■ WHAT TO DO
Only the lines below starting at the one containing "Definition AL_PAUSED : Z := 0x1013." and ending at the one containing "take (Z.to_nat dst)" belong in the answer, each copied exactly.

■ Data extracted from a collection
(** * NetworkTool: the diagnostics engine of [modules/network_diagnostics.py]
      and the port sweep of [modules/website_analysis.py]

    A shallow embedding of the Python code.  Conventions:

    - text is [string]; a character stands for the code point of the same
      number (U+0000 .. U+00FF), which covers what ping and traceroute
      print;
    - Python [int] is [Z]; Python [float] is modelled by the exact
      rational [Q] it approximates (conversion from a decimal literal and
      the ordering [<=] are monotone under rounding, so order facts carry
      over; equalities are equalities of rationals);
    - a Python function is an [outcome]: it returns a value or raises;
      [try]/[except] is modelled explicitly on a state monad in which the
      state (the [result] dictionary under construction) survives a raise;
    - the operating system, the network and the thread pool are a [World]
      of oracles the functions consult. *)

From stdpp Require Import gmap strings list sorting.
From Stdlib Require Import QArith Ascii String ZArith Lia Lqa Permutation DecimalString.

Open Scope Z_scope.
Open Scope string_scope.
Open Scope list_scope.

(** ** Characters and text *)

Module Text.

Definition code (c : ascii) : N := N_of_ascii c.

(** [str.isspace] on U+0000..U+00FF, which is what [\s] tests. *)
Definition isspace (c : ascii) : bool :=
  let n := code c in
  ((9 <=? n) && (n <=? 13) || (28 <=? n) && (n <=? 32)
   || (n =? 133) || (n =? 160))%N.

(** [\d] on U+0000..U+00FF. *)
Definition isdigit (c : ascii) : bool :=
  let n := code c in ((48 <=? n) && (n <=? 57))%N.

Definition digit_val (c : ascii) : Z := Z.of_N (code c) - 48.

Definition ascii_eqb (a b : ascii) : bool := (code a =? code b)%N.

Fixpoint mem (c : ascii) (set : string) : bool :=
  match set with
  | EmptyString => false
  | String d set' => ascii_eqb c d || mem c set'
  end.

Fixpoint prefix (p s : string) : bool :=
  match p, s with
  | EmptyString, _ => true
  | String a p', String b s' => ascii_eqb a b && prefix p' s'
  | String _ _, EmptyString => false
  end.
(** * The MIDI scheduling core of openal-soft: [Alc/midi/base.c]

    A shallow embedding of the event queue, the synth clock and the
    soundfont selection of [Alc/midi/base.c], with the properties its
    specification states about them.

    Conventions of the embedding:
    - C integers are [Z]; wrap-around is written out where the code can
      reach it ([ALsizei_wrap], [ALuint64_wrap]).
    - The [events] array is a list with one element per allocated slot
      (its length is [maxsize]); indices are C indices.
    - [malloc]ed system-exclusive payloads live in a heap, a finite map
      from addresses to byte blocks; [NULL] is address 0.  The reference
      counts of the soundfont objects live in a map from addresses to
      counts.
    - The outcome of an allocation is an argument of the function that
      allocates.
    - [ALdouble] and [ALfloat] arithmetic is an interface with two
      instances, IEEE 754 binary floating point and exact rationals.

    The definitions come first, then the lemmas and the theorems. *)

From Stdlib Require Import ZArith QArith Qround Lia.
From Stdlib Require Import Floats.SpecFloat.
From Equations Require Import Equations.
From stdpp Require Import base option list sorting gmap.

Open Scope Z_scope.

(** ** Machine integers and constants *)

(** [ALsizei] is a signed 32-bit integer, [ALuint64] an unsigned 64-bit
    integer. *)
Definition ALsizei_wrap (z : Z) : Z := (z + 2 ^ 31) mod 2 ^ 32 - 2 ^ 31.

Definition ALsizei_MAX : Z := 2 ^ 31 - 1.

Definition UINT64_MAX : Z := 2 ^ 64 - 1.

Definition ALuint64_wrap (z : Z) : Z := z mod 2 ^ 64.

(** Modelled from the spec: the error codes and source states of
    [AL/al.h], which is not among the sources; the values are those of
    the OpenAL 1.1 header. *)
Definition AL_NO_ERROR : Z := 0.
Definition AL_INVALID_VALUE : Z := 0xA003.
Definition AL_INVALID_OPERATION : Z := 0xA004.
Definition AL_OUT_OF_MEMORY : Z := 0xA005.

Definition AL_INITIAL : Z := 0x1011.
Definition AL_PLAYING : Z := 0x1012.
Definition AL_PAUSED : Z := 0x1013.
Definition AL_STOPPED : Z := 0x1014.

(** Microsecond resolution. *)
Definition TICKS_PER_SECOND : Z := 1000000.

(** MIDI events. *)
Definition SYSEX_EVENT : Z := 0xF0.

(** ** The heap of system-exclusive payloads *)

Definition NULL : Z := 0.

(** [free(p)]: releases the block at [p]; [free(NULL)] does nothing, as
    no block lives at address 0. *)
Definition free (h : gmap Z (list Z)) (p : Z) : gmap Z (list Z) := delete p h.

(** ** Events and the event queue *)

(** Modelled from the spec: [MidiEvent] and [EvtQueue] are declared in
    [evtqueue.h], which is not among the sources.  An event is a time, an
    event code and a payload that is either the two values of a control
    event or the buffer of a system-exclusive event. *)
Inductive MidiParam :=
| param_val (val0 val1 : Z)
| param_sysex (data : Z) (len : Z).

(** The members of the payload share their storage.  The code selects the
    [sysex] member by the event code alone; on a [val] payload that
    access lands on the first value. *)
Definition sysex_data (p : MidiParam) : Z :=
  match p with
  | param_sysex d _ => d
  | param_val v0 _ => v0
  end.

Definition set_sysex_data (p : MidiParam) (d : Z) : MidiParam :=
  match p with
  | param_sysex _ n => param_sysex d n
  | param_val _ v1 => param_val d v1
  end.

Record MidiEvent := {
  time : Z;
  event : Z;
  param : MidiParam
}.

Record EvtQueue := {
  events : list MidiEvent;
  maxsize : Z;
  size : Z;
  pos : Z
}.

(** The content of a slot that was allocated and never written. *)
#[export] Instance MidiEvent_inhabited : Inhabited MidiEvent :=
  populate {| time := 0; event := 0; param := param_val 0 0 |}.

(** [events[i]] *)
Definition at_index (evs : list MidiEvent) (i : Z) : MidiEvent :=
  evs !!! Z.to_nat i.

(** [memmove(&events[dst], &events[src], n*sizeof(events[0]))]: the [n]
    elements from [src] on are read first, then written from [dst] on. *)
Definition memmove (evs : list MidiEvent) (dst src n : Z) : list MidiEvent :=
  let chunk := take (Z.to_nat n) (drop (Z.to_nat src) evs) in
  take (Z.to_nat dst) evs ++ chunk ++ drop (Z.to_nat (dst + n)) evs.

Definition InitEvtQueue : EvtQueue :=
  {| events := []; maxsize := 0; size := 0; pos := 0 |}.

(** The loop that releases payloads, over the slots [i], [i+1], ...
    ([n] of them): used by [ResetEvtQueue] and by the compaction of
    [InsertEvtQueue]. *)
Fixpoint free_payloads (n : nat) (i : Z) (h : gmap Z (list Z))
    (evs : list MidiEvent) : gmap Z (list Z) * list MidiEvent :=
  match n with
  | O => (h, evs)
  | S n' =>
      let e := at_index evs i in
      if event e =? SYSEX_EVENT then
        free_payloads n' (i + 1) (free h (sysex_data (param e)))
          (<[Z.to_nat i := {| time := time e; event := event e;
                              param := set_sysex_data (param e) NULL |}]> evs)
      else free_payloads n' (i + 1) h evs
  end.

Definition ResetEvtQueue (h : gmap Z (list Z)) (queue : EvtQueue)
  : gmap Z (list Z) * EvtQueue :=
  let '(h', _) := free_payloads (Z.to_nat (size queue)) 0 h (events queue) in
  (h', {| events := []; maxsize := 0; size := 0; pos := 0 |}).

(** The bisection of [InsertEvtQueue]:
    [while(pos < high) { mid = pos + (high-pos)/2; ... }] *)
Equations? bisect (evs : list MidiEvent) (t : Z) (p high : Z) : Z
  by wf (Z.to_nat (high - p)) lt :=
  bisect evs t p high with Z_lt_dec p high => {
    | left _ =>
        let mid := p + Z.quot (high - p) 2 in
        if time (at_index evs mid) <? t
        then bisect evs t (mid + 1) high
        else bisect evs t p mid
    | right _ => p }.
Proof.
  all: pose proof (Z.quot_div_nonneg (high - p) 2);
    pose proof (Z.div_lt_upper_bound (high - p) 2 (high - p));
    pose proof (Z.div_pos (high - p) 2); lia.
Qed.
(** * The VASP calculator of ASE ([vasp.py]): a shallow embedding

    The calculator object is a record, its methods are computations in a
    state-and-exception monad over a world made of the object, a heap of
    [Atoms] objects, the environment variables and the working directory.
    Python text primitives ([str.split], [str.replace], [in], [int],
    [float]) are written out as functions on [string].

    Floating point numbers are embedded as exact rationals ([Q]); rounding
    and the literals [inf] and [nan] are outside the embedding. *)

From Stdlib Require Import ZArith QArith Qabs String Ascii List Lia Bool.
From stdpp Require Import base option list gmap strings pretty.

Local Open Scope string_scope.
Local Open Scope Z_scope.

(** ** Python text primitives *)

Module Py.

(** [str.isspace] on one-byte characters: TAB LF VT FF CR, the four
    separators FS GS RS US, and the blank. *)
Definition is_space (c : ascii) : bool :=
  let n := nat_of_ascii c in
  ((9 <=? n)%nat && (n <=? 13)%nat) || ((28 <=? n)%nat && (n <=? 32)%nat).

Definition cons_token (t : string) (ts : list string) : list string :=
  match t with EmptyString => ts | _ => t :: ts end.

(** The token that starts at the head of [s] (empty when [s] starts with a
    blank) and the tokens after it. *)
Fixpoint split_go (s : string) : string * list string :=
  match s with
  | EmptyString => (EmptyString, [])
  | String c s' =>
      let '(t, ts) := split_go s' in
      if is_space c then (EmptyString, cons_token t ts) else (String c t, ts)
  end.

(** [s.split()]: the maximal runs of non-blank characters. *)
Definition split (s : string) : list string :=
  let '(t, ts) := split_go s in cons_token t ts.

Fixpoint split_on_go (sep : ascii) (s : string) : string * list string :=
  match s with
  | EmptyString => (EmptyString, [])
  | String c s' =>
      let '(t, ts) := split_on_go sep s' in
      if Ascii.eqb c sep then (EmptyString, t :: ts) else (String c t, ts)
  end.

(** [s.split(sep)] for a one-character separator: empty fields are kept and
    the result is never empty. *)
Definition split_on (sep : ascii) (s : string) : list string :=
  let '(t, ts) := split_on_go sep s in t :: ts.
(** The machine once the bot has started: driver 0, browser 1, context 2. *)
Definition started (o : oracle) : machine :=
  Machine (BotContext.set_context 2%nat
             (BotContext.set_browser 1%nat
                (BotContext.set_playwright 0%nat Sample.fresh_context)))
          o 0%nat 3%nat ∅ [].

End SamplePage.

(** * Properties *)

(** Unfolding the monad and the machine updates. *)
Ltac unfold_monad :=
  unfold print, do in *;
  unfold bind, ret, raise, lift, try_except, when, get_machine, modify,
    next_tick, new_handle, emit, with_bot, with_tick, with_fresh,
    with_disk in *.

(** ** The action log *)

Section ActionLog.

Variables (action tag : string) (m : machine).

Lemma log_action_ok :
  append_fails (env m) (S (tick m)) = None ->
  BotContext.log_action action tag m = (Ok tt, after_log action tag m).
Proof.
  intros Hw. unfold BotContext.log_action, BotContext.get_current_datetime,
    datetime_now, append_line, after_log.
  unfold_monad. simpl. rewrite Hw. simpl. rewrite <- ?app_assoc. reflexivity.
Qed.

Lemma log_action_fail e :
  append_fails (env m) (S (tick m)) = Some e ->
  BotContext.log_action action tag m = (Raise e, after_failed_log action tag m).
Proof.
  intros Hw. unfold BotContext.log_action, BotContext.get_current_datetime,
    datetime_now, append_line, after_failed_log.
  unfold_monad. simpl. rewrite Hw. simpl. rewrite <- ?app_assoc. reflexivity.
Qed.

Lemma log_action_writable :
  writable (env m) ->
  BotContext.log_action action tag m = (Ok tt, after_log action tag m).
Proof. intros Hw. apply log_action_ok, Hw. Qed.

End ActionLog.

(** C7, as the code has it.  [log_action] prints the line and then appends
    it to [actions.log] of the run folder.  When the append goes through it
    returns; when the append fails the error is raised to the caller, with
    the line on the console and the file untouched: [log_action] catches
    nothing. *)
Theorem log_action_raises_what_the_write_raises (action tag : string) (m : machine) :
  match append_fails (env m) (S (tick m)) with
  | None =>
      BotContext.log_action action tag m = (Ok tt, after_log action tag m)
  | Some e =>
      BotContext.log_action action tag m = (Raise e, after_failed_log action tag m)
      /\ disk (after_failed_log action tag m) = disk m
  end.
Proof.
  destruct (append_fails (env m) (S (tick m))) as [e|] eqn:Hw.
  - split; [now apply log_action_fail | reflexivity].
  - now apply log_action_ok.
Qed.
(* ===== verification/Prelude.v ===== *)
(** A verification of the bouncer engine, an attribute-based access-control
    decision service in Go.

    * The program

    Policies are published as JSON on a Redis stream (internal/subscriber,
    publish.go).  A subscriber follows the stream and applies each entry to an
    in-memory store of two tables, allow and deny (internal/subscriber,
    redis.go; internal/store).  The engine answers a request from a snapshot of
    the store: a matching deny policy refuses, else a matching allow policy
    grants, else the request is refused (internal/engine).  A gRPC service maps
    messages to the engine and queues an audit record (internal/server,
    internal/audit) behind a metrics interceptor (internal/metrics).  Two
    enforcement points ask the service before they let a request through
    (examples/httpbin/pep, examples/envoy-jwt/extauthz), and two small programs
    seed policies and probe the result (loadtest/seed, cmd/mock-publisher).
    cmd/bouncer-engine/main.go wires the components into one process: the gRPC
    server, the subscriber's goroutine, the audit workers and the metrics
    endpoint.

    * The files

    - Prelude: Go results, maps and iteration orders, automation, lemmas on
      lists, maps and sums that several components use.
    - GoText, GoNetip, GoJson, GoEnc: the parts of strings, strconv, net/netip,
      encoding/json, encoding/base64 and net the program calls.  JsonText: a
      printer of JSON values that the scanner inverts, of which what
      [json.Marshal] writes is a case.  JsonIndent: the same for the indenting
      encoder.  Utf8: well-formed UTF-8, and that every string the JSON decoder
      returns is.  GoRegexp: an interpreter of a fragment of package regexp,
      with its language.
    - Policy: internal/store/policy.go, the data model and [Compile], over the
      interface [RegexpLib]; LiteralRegexp and GoRegexp are concrete instances
      for evaluation.
    - Store: internal/store/store.go as sequential operations, with the
      refinement to one finite map.  StoreConc: the same code as atomic steps
      of goroutines on a heap of map versions and two atomic pointers.
      StoreConcProps: its linearisability, progress and snapshot theorems.
      Fairness: under a fair infinite schedule every goroutine finishes.
    - Operators, Engine: internal/engine, the six operators and [CheckAccess],
      over the interface [PolicyProvider] that Store instantiates.  Decision:
      decisions taken while the store changes.
    - AuditQueue: internal/audit/logger.go, producers, workers and [Stop] as
      events on a bounded channel.
    - AuthzPb, Server, Metrics: pkg/gen/authzv1 (messages, getters, dispatcher),
      internal/server/grpc.go, internal/metrics/metrics.go, and a sequence of
      RPCs through all of them.  GrpcApi: the client stub, the service
      descriptor and its registration, over the interfaces [ProtoLib] and
      [GrpcLib], and the enforcement points' questions across the wire.
    - Subscriber: internal/subscriber, over the interface [PolicyDecoder];
      PolicyJson is the decoder the struct tags define.
    - Seeding: the policy loading and retry loop the two enforcement points
      share.  ExtAuthz, Pep: their request handlers.  System: stream, store,
      engine, service and enforcement points composed.  Seed: loadtest/seed and
      cmd/mock-publisher.  Wire: policies as JSON text through the stream and
      back, and the bodies of denials.  PolicyTypes: the type of what the store
      holds, whatever the stream holds.  Live: the subscriber's goroutine and the
      deciding goroutines on the concurrent store.
    - ExampleAccess: the policies of examples/envoy-jwt through the whole
      system.  EngineTests: the scenarios of internal/engine/testdata, decoded
      and run.
    - Proc: programs that call their environment, as interaction trees; their
      traces, and processes as pools of goroutines.  Progress: infinite runs of
      a process under a schedule.  Programs: the five [main]
      functions and their goroutines as such programs.  ProgramLemmas: stepping
      through them.  SubscriberProc, SeedProc, PublisherProc: their unbounded
      loops refine the ones of Subscriber, Seeding and Seed.  EngineProc,
      PointProc: the processes of cmd/bouncer-engine and of the enforcement
      points.  EngineLive: the engine process, the concurrent store and the
      stream in one statement.  EngineCatchUp: the engine process under a fair
      schedule.

    * How the code is rendered

    A Go value is its value: structs are records, slices of immutable data are
    lists, a map is a [gmap] (with [None] for a nil map), a pointer that may be
    nil is an option, a (value, error) pair is a [result], an int is a Z with
    its 64-bit range explicit.  Strings are byte strings.  [for range] over a
    map takes its order as an argument ([RangeOrder]), and every theorem holds
    for all orders.  Shared state is passed explicitly; goroutines are lists of
    atomic steps, and a theorem about concurrency quantifies over all
    schedules.  Clock readings, environment variables, the file system, Redis
    answers and network clients are arguments; what is assumed of Redis (an
    append-only stream with distinct IDs, read one entry at a time) is spelled
    out in [redis_answers] and [stream_ids_ok].  The only place where the code
    writes through shared memory, [Compile] on the conditions of a freshly
    decoded policy, happens before the policy is published to other goroutines,
    so lists stand for its slices.

    The processes are rendered once more as interaction trees: each call to the
    operating system, the network, Redis, gRPC or a component is an event
    ([goE]), [for {}] is [ITree.iter], [defer] is [deferring], and [os.Exit] and
    a panic are events without an answer.  A trace is what has been seen of a
    program when it is stopped at any moment; the answers are arbitrary, so a
    theorem about traces holds in every environment, and one about [exec] for
    every interleaving of the goroutines.  What is assumed of an environment is
    a named predicate on its answers: [fs_answer] (variables and files come from
    one machine), [grpc_documented] ([Serve] returns nil only after a shutdown),
    [clock_ok] (the clock does not run backwards, a sleep takes its time),
    [redis_obs] (reads are answered from one append-only stream), [reliable]
    (and after finitely many failures they deliver; the background context is
    never done).

    No recursion needs fuel except the retry loop of [seedPolicies], which runs
    for a given number of passes; [seedPolicies_terminates] shows that one more
    pass than the number of failing calls is enough, and [seed_copies_agree]
    that the unbounded loop has the same returning runs.  The JSON scanner is
    the byte-driven state machine of the Go package, structural on its input.

    * What the theorems show

    - Decisions: the operators mean what the condition language says
      ([EvaluateCondition_correct] and one theorem per operator), deny
      overrides allow for any provider ([CheckAccess_deny_overrides]), the
      verdict after any history of updates is that of the map the history
      denotes ([history_decision]), whatever the listing order.
    - Store: two tables refine one map ([store_refines_map]); under every
      schedule the compare-and-swap loops are linearisable, lock-free and lose
      no update, and one writer keeps one entry per ID.  A snapshot is two
      loads: [snapshot_two_instants], [concurrent_grant_justified], and the
      concrete execution [torn_snapshot_grants] in which it grants what no
      instant grants.  With the subscriber as the one writer, under every fair
      schedule the engine catches up: from some step on the store is the one the
      whole log denotes ([live_converges]).
    - Policies: [Compile_correct]; only well-formed entries change the store
      ([processMessageEntry_effect]), which stays well formed at every point of
      the loop; the stream is replayed in order and replicas agree
      ([subscriber_replays_stream], [replicas_decide_alike]); every stored policy
      is well typed whatever bytes were published ([stored_policies_typed]);
      publishing and consuming round-trip, from the policy's JSON text to the
      stored policy ([published_policy_stored]) and from a store's listing to an
      equal store ([store_restored]); and the policy ID of an UPSERT entry is
      ignored ([upsert_ignores_policy_id]).
    - Service: the fields of an RPC's response and of its audit record
      ([rpc_outcome_audited]), what an RPC grants ([rpc_grants_iff]), conservation and draining of the audit
      queue, counters that match the responses ([serve_all_accounted]).
    - Enforcement: both enforcement points fail closed, and end to end, through
      the generated stub and the registered service, a request passes exactly
      when its message can be sent (valid UTF-8, within the size limit) and the
      policies consumed from the stream grant it ([stream_to_enforcement_grpc]).
      What the ext_authz adapter asks is read from the payload header
      ([authz_request_mapping]).  With the files of examples/envoy-jwt/policies,
      byte for byte, on a stream that the adapter's loading and publishing has
      filled, the adapter permits what their descriptions say, except when a
      token repeats a role ([envoy_example_access]).  Every denial carries a JSON
      body that says so, whatever bytes the error or the reason holds
      ([denial_body_readable], [pep_body_readable]).
    - Processes: the subscriber's goroutine refines the loop of its model
      ([subscriber_goroutine_refines]) and follows the stream at every moment of
      its run ([subscriber_goroutine_follows]); while the engine serves, its server
      reads the store the subscriber writes ([engine_wiring]) and answers every
      RPC ([engine_answers_rpcs]), a response that grants is justified by the
      part of the stream delivered so far, however the goroutines interleave
      ([engine_grants_from_stream]), under every fair schedule with a Redis that
      answers in the end its store becomes the one the whole stream denotes
      ([engine_catches_up]), and its deferred cleanup never runs
      ([engine_never_cleans_up]); an enforcement point serves only after its
      policies are published, over what else the stream holds, as long as
      nobody else names them ([pep_published_before_serving],
      [extauthz_published_before_serving]), and the adapter shuts down in order
      ([extauthz_shutdown]); the publishing programs do what their models
      compute, with their own probe and exit status ([publishers_refine]), and
      end ([publishers_end]).

    * What is not modelled

    The regular-expression engine is the interface [RegexpLib] (GoRegexp
    interprets a fragment that covers the shipped policies, and is used where a
    theorem is about those); the protobuf runtime (reflection and the wire
    format) and gRPC's connection are [ProtoLib], [GrpcLib] and
    [invoke_documented], which state that a message of valid UTF-8 within the
    size limit arrives and that the registered handler answers.  Unicode's
    tables beyond ASCII, for letter case and for [strconv.Quote], are an
    interface.  The Redis, Prometheus and Envoy
    libraries are arguments, interfaces or answers of the environment
    ([url.Parse] and [filepath.Join] among them).  Contexts with their timeouts
    are calls that answer with an error.  The text of standard-library errors
    and the log lines are not modelled.  Of the implementation files what is
    left is package clauses, imports, comments and one-line wrappers of the
    standard library; of the generated files, the reflection tables.

    * Plan

    Next: the atomic steps of the store's calls inside the execution of the
    process, so that [engine_catches_up] and [live_converges] become one
    theorem about one schedule. *)
From stdpp Require Export base tactics gmap strings list fin_maps sorting pretty.
From Stdlib Require Export ZArith Lia Ascii.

■ RESPONSE TO THE TASK
Definition AL_PAUSED : Z := 0x1013.
Definition AL_STOPPED : Z := 0x1014.

(** Microsecond resolution. *)
Definition TICKS_PER_SECOND : Z := 1000000.

(** MIDI events. *)
Definition SYSEX_EVENT : Z := 0xF0.

(** ** The heap of system-exclusive payloads *)

Definition NULL : Z := 0.

(** [free(p)]: releases the block at [p]; [free(NULL)] does nothing, as
    no block lives at address 0. *)
Definition free (h : gmap Z (list Z)) (p : Z) : gmap Z (list Z) := delete p h.

(** ** Events and the event queue *)

(** Modelled from the spec: [MidiEvent] and [EvtQueue] are declared in
    [evtqueue.h], which is not among the sources.  An event is a time, an
    event code and a payload that is either the two values of a control
    event or the buffer of a system-exclusive event. *)
Inductive MidiParam :=
| param_val (val0 val1 : Z)
| param_sysex (data : Z) (len : Z).

(** The members of the payload share their storage.  The code selects the
    [sysex] member by the event code alone; on a [val] payload that
    access lands on the first value. *)
Definition sysex_data (p : MidiParam) : Z :=
  match p with
  | param_sysex d _ => d
  | param_val v0 _ => v0
  end.

Definition set_sysex_data (p : MidiParam) (d : Z) : MidiParam :=
  match p with
  | param_sysex _ n => param_sysex d n
  | param_val _ v1 => param_val d v1
  end.

Record MidiEvent := {
  time : Z;
  event : Z;
  param : MidiParam
}.

Record EvtQueue := {
  events : list MidiEvent;
  maxsize : Z;
  size : Z;
  pos : Z
}.

(** The content of a slot that was allocated and never written. *)
#[export] Instance MidiEvent_inhabited : Inhabited MidiEvent :=
  populate {| time := 0; event := 0; param := param_val 0 0 |}.

(** [events[i]] *)
Definition at_index (evs : list MidiEvent) (i : Z) : MidiEvent :=
  evs !!! Z.to_nat i.

(** [memmove(&events[dst], &events[src], n*sizeof(events[0]))]: the [n]
    elements from [src] on are read first, then written from [dst] on. *)
Definition memmove (evs : list MidiEvent) (dst src n : Z) : list MidiEvent :=
  let chunk := take (Z.to_nat n) (drop (Z.to_nat src) evs) in
  take (Z.to_nat dst) evs ++ chunk ++ drop (Z.to_nat (dst + n)) evs.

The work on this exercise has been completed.